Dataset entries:
Lemma save_duplicate_or_unknown_witness :
  Rosters.put (Demo.pool false [1; 4; 6]%N) 1%N 999%N 900 1
    (Demo.body [1; 1] [] [] [] [] [] [])%N
  = (Rosters.ServerError, Demo.pool false [1; 4; 6]%N)
  /\ Rosters.put (Demo.pool false [1; 4; 6]%N) 1%N 999%N 900 1
       (Demo.body [55] [] [] [] [] [] [])%N
     = (Rosters.ServerError, Demo.pool false [1; 4; 6]%N)
  /\ exists rid d',
       Rosters.put (Demo.pool false [1; 4; 6]%N) 2%N 999%N 900 1
         (Demo.body [1] [] [] [] [] [] [1])%N
       = (Rosters.Saved rid, d').
Proof.
  split; [|split].
  - apply (proj2 (save_duplicate_or_unknown (Demo.pool false [1; 4; 6]%N) 1%N 999%N 900 1
                    (Demo.body [1; 1] [] [] [] [] [] [])%N _ 1000
                    ltac:(lia) eq_refl ltac:(lia) eq_refl eq_refl)).
    intros [Hnd _]. cbn in Hnd. apply NoDup_cons in Hnd as [Hnot _].
    apply Hnot. left.
  - apply (proj2 (save_duplicate_or_unknown (Demo.pool false [1; 4; 6]%N) 1%N 999%N 900 1
                    (Demo.body [55] [] [] [] [] [] [])%N _ 1000
                    ltac:(lia) eq_refl ltac:(lia) eq_refl eq_refl)).
    intros (_ & Hall & _). specialize (Hall 55%N ltac:(left)).
    apply list_elem_of_In in Hall. simpl in Hall.
    repeat (destruct Hall as [Hall|Hall]; [discriminate Hall|]). destruct Hall.
  - apply (proj1 (save_duplicate_or_unknown (Demo.pool false [1; 4; 6]%N) 2%N 999%N 900 1
                    (Demo.body [1] [] [] [] [] [] [1])%N _ 1000
                    ltac:(lia) eq_refl ltac:(lia) eq_refl eq_refl)).
    split; [|split].
    + apply (bool_decide_unpack _). vm_compute. exact I.
    + intros i Hi. apply list_elem_of_singleton in Hi. subst i. left.
    + split; [right; right; left|exact I].
Defined.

- _EXERCISE GOAL_
Indicate the number of lines in the data above that contain the string "body", without any additional text.

- _TASK SOLUTION_
6